Одинокий волк. Жизнь Жаботинского. Том 2 — страница 90 из 164

Главным же достижением лейбористов, однако, было избрание комитета из шести человек для "расследования" обвинения против ревизионистов. От имени комитета было заявлено, что были обнаружены документы, доказывающие обвинение лейбористов, — что ревизионистская партия действительно дала приют "террористической группе"[507].

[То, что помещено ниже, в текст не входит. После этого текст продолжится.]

(** * pyOCD CMSIS-Pack device description resolution

    A shallow embedding of [pyocd/target/pack/cmsis_pack.py]: the identity
    merge of the description walker ([CmsisPackDescription]), the memory and
    flash region synthesizer and the debug topology resolver
    ([CmsisPackDevice]), followed by the properties established for them.

    Conventions.
    - A Python [dict] is an insertion-ordered association list with unique
      keys ([dict_set] replaces in place or appends, as CPython does).
    - Python [int] is [Z]; [str] is [string].
    - A call that may raise returns a [result]; code that mutates [self]
      threads the mutated fields explicitly, and the mutations made before an
      exception are kept, as they are in Python.
    - Builtins and classes of other modules (the [int(s, base=0)] parser,
      string formatting, the flash algorithm decoder, region equality) are
      parameters of the development. *)

From Stdlib Require Import ZArith List String Ascii Bool Lia PeanoNat.
Import ListNotations.
Local Open Scope string_scope.
Local Open Scope Z_scope.
Local Open Scope list_scope.

Set Implicit Arguments.
Set Warnings "-register-all".

(** ** Exceptions and results *)

Inductive exn : Type :=
| KeyError
| ValueError
| AssertionError
| FileNotFoundError
| OSError
| IndexError
| MalformedCmsisPackError
| AttributeError
| InternalError.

В заключение всей этой постановки из Палестины на конгресс прибыла обычная еженедельная телеграмма, она была доставлена в зал и вручена председателю Лео Моцкину. Видимо, взволновавшись, он что-то прошептал своим коллегам в президиуме и внезапно, не объясняя причин, закрыл заседание. Вскоре узнали содержание телеграммы: Ахимеир признался в своих грехах. Лейбористы шумно ликовали.

Жаботинскому, опоздавшему на заседание, объяснили, почему оно было отложено. Он расхохотался и созвал всю ревизионистскую делегацию. Он сказал им: "Вы поверите, что Арлозорова убил я? Так же точно в этом невиновен Ахимеир. Сейчас уже поздно (это был вечер субботы 26 августа), и я советую вам всем ложиться спать и отдохнуть. Когда утром встанете, узнаете, что телеграмма была поддельная. — И с горечью добавил: — Я жалею только об одном: что эта левацкая провокация превратила Сионистский конгресс в бардак". Разумеется, заключает Шехтман, описавший эту сцену, наутро пришла другая телеграмма, на этот раз настоящая[508].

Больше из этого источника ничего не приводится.